I started getting depressed, remember the old nurse who asked me if I was perimenopausal at that last visit? Yeah, I just called her old because she called me perimenopausal. Well, I started thinking maybe I was and if I was, there is no way I will survive menopause. No effing way I can go 3 months without a period and feel like a Thanksgiving day parade balloon or bleed out for weeks at a time. My anemia got so bad I was having blurry vision and feeling fainty.

I quit the birth control and just like when I got the biopsy, my angry cervix and uterus got together and mutinied on me and had some weird rando 5 day period like experience and this past Saturday ( while I was on vacation because my period has wanderlust) I get my period…28 days later. Is it just me or do you see why they named that zombie movie what they did?

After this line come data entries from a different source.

Lemma init_templates_spec (cts : list TemplateConfig) :
  forall ts m ts' m',
    init_templates cts ts m = inr (ts', m') ->
    grouped ts m ->
    grouped ts' m' /\
    Forall (fun c => is_Some (template_of c)) cts /\
    (forall id, default [] (m' !! id)
                = default [] (m !! id) ++ configs_with id cts) /\
    (forall id, is_Some (m !! id) -> default [] (m !! id) <> [] ->
                default [] (m' !! id) <> []) /\
    (forall id, m !! id = None -> is_Some (m' !! id) ->
                default [] (m' !! id) <> []).
Proof.
  induction cts as [|c rest IH]; intros ts m ts' m' Hi Hg; simpl in Hi.
  - inversion Hi; subst. split; [exact Hg|]. split; [constructor|].
    split; [intros id; simpl; rewrite app_nil_r; reflexivity|].
    split; [tauto|]. intros id Hn [x Hx]. congruence.
  - destruct (NewTemplate _ _ _ _) as [err|tmpl] eqn:Hnew; [discriminate|].
    assert (template_of c = Some tmpl) as Htc
      by (unfold template_of; rewrite Hnew; reflexivity).
    set (m1 := match m !! ID tmpl with
               | Some _ => m
               | None => <[ID tmpl := []]> m
               end) in Hi.
    set (m2 := <[ID tmpl := default [] (m1 !! ID tmpl) ++ [c]]> m1) in Hi.
    assert (default [] (m1 !! ID tmpl) = default [] (m !! ID tmpl)) as Hm1.
    { subst m1. destruct (m !! ID tmpl) eqn:Hl; [rewrite ?Hl; reflexivity|].
      rewrite lookup_insert_eq. reflexivity. }
    assert (forall id, id <> ID tmpl -> m2 !! id = m !! id) as Hother.
    { intros id Hne. subst m2 m1. rewrite lookup_insert_ne by congruence.
      destruct (m !! ID tmpl); [reflexivity|].
      rewrite lookup_insert_ne by congruence. reflexivity. }
    assert (m2 !! ID tmpl = Some (default [] (m !! ID tmpl) ++ [c])) as Hthis.
    { subst m2. rewrite lookup_insert_eq, Hm1. reflexivity. }
    destruct Hg as [Hnd Hkeys].
    apply IH in Hi.
    + destruct Hi as (Hg' & Hall & Hcfg & Hne1 & Hne2).
      split; [exact Hg'|]. split.
      { constructor; [|exact Hall]. rewrite Htc. eauto. }
      split; [|split].
      * intros id. rewrite Hcfg, configs_with_cons, Htc. simpl.
        destruct (decide (id = ID tmpl)) as [->|Hne].
        -- rewrite Hthis. simpl.
           rewrite bool_decide_eq_true_2 by reflexivity.
           rewrite <- app_assoc. reflexivity.
        -- rewrite Hother by assumption.
           rewrite bool_decide_eq_false_2 by congruence. reflexivity.
      * intros id Hs Hnon. destruct (decide (id = ID tmpl)) as [->|Hne].
        -- apply Hne1; rewrite Hthis; [eauto|]. simpl.
           intros Habs. apply app_eq_nil in Habs. destruct Habs; discriminate.
        -- apply Hne1; rewrite Hother by assumption; assumption.
      * intros id Hn Hs. destruct (decide (id = ID tmpl)) as [->|Hne].
        -- apply Hne1; rewrite Hthis; [eauto|]. simpl.
           intros Habs. apply app_eq_nil in Habs. destruct Habs; discriminate.
        -- apply Hne2; [rewrite Hother by assumption|]; assumption.
    + (* the invariant after one configuration *)
      destruct (m !! ID tmpl) as [cs|] eqn:Hl.
      * split; [exact Hnd|]. intros id. rewrite Hkeys.
        destruct (decide (id = ID tmpl)) as [->|Hne].
        -- rewrite Hthis, Hl. split; eauto.
        -- rewrite Hother by assumption. tauto.
      * split.
        -- rewrite fmap_app. apply NoDup_app. split; [exact Hnd|].
           split; [|apply NoDup_singleton].
           intros id Hin Hin'. simpl in Hin'.
           apply list_elem_of_singleton in Hin'. subst id.
           apply Hkeys in Hin. rewrite Hl in Hin. destruct Hin; discriminate.
        -- intros id. rewrite fmap_app, elem_of_app, Hkeys. simpl.
           rewrite list_elem_of_singleton.
           destruct (decide (id = ID tmpl)) as [->|Hne].
           ++ rewrite Hthis. split; eauto.
           ++ rewrite Hother by assumption. tauto.
Qed.

Lemma init_inv (cfg : Config) (dry0 once0 : bool)
    (disk : gmap string string) (r : Runner) :
  init cfg dry0 once0 disk = inr r ->
  exists ts m dd,
    init_templates (Templates cfg) [] ∅ = inr (ts, m) /\
    r = {| ErrCh := []; DoneCh := false; config := cfg;
           dry := dry0; once := once0;
           ctemplatesMap := m; templates := ts;
           renderEvents := 1%positive; renderedCh := mkChan 1 0;
           dependencies := ∅; watcher := mkWatcher ∅ false; brain := ∅;
           child := None; childLock := mkRWMutex false 0;
           quiescenceMap := ∅; dedup := dd;
           events := ∅; maps := {[ 1%positive := ∅ ]}; fs := disk;
           renders := []; spawned := [] |} /\
    (dd = None \/
     (dd = Some (mkDedup ∅ [] false) /\ Dedup_Enabled cfg = true
      /\ once0 = false)).
Proof.
  unfold init. intros Hi.
  destruct (newClientSet cfg); [discriminate|].
  destruct (NewWatcher cfg once0); [discriminate|].
  destruct (init_templates _ _ _) as [err|[ts m]]; [discriminate|].
  destruct (Dedup_Enabled cfg) eqn:Hd; [destruct once0 eqn:Ho|];
    try destruct (NewDedupManager cfg); inversion Hi; subst;
    eexists _, _, _; (split; [reflexivity|]); (split; [reflexivity|]);
    auto.
Qed.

Anyways, the day I got my biopsy, I had spoken to my bestie (who is also a doctor) and she told me that she was having a hysterectomy and getting herself some of those fancy newfangled floating ovaries and I should do the same because periods are for losers. I felt kind of peer pressured, like in high school when some cool kid offered you a blunt at a house party and you didn’t puff and you just gave but you second-guessed that decision for the rest of high school. Maybe floating ovaries are for me? But then, if I let them take my uterus the terrorists win and by the terrorists, I mean that fucking 60-something-year-old nurse who asked me if I was perimenopausal. I got really offended, and now, I just want to keep having my 28-day cycle forever and hear my gynecologist tell me that I have the uterus of a 25 -year-old.

I guess the moral of the story is don’t complain about a 5-day “heavy” period because it could be way worse, by like 3 months. And also, even though I know all the cool kids are doing it, I’m not sure floating ovaries are for me…yet. What about you?

Has your gynecologist offered you vaginal rejuvenation with a side of hysterectomy?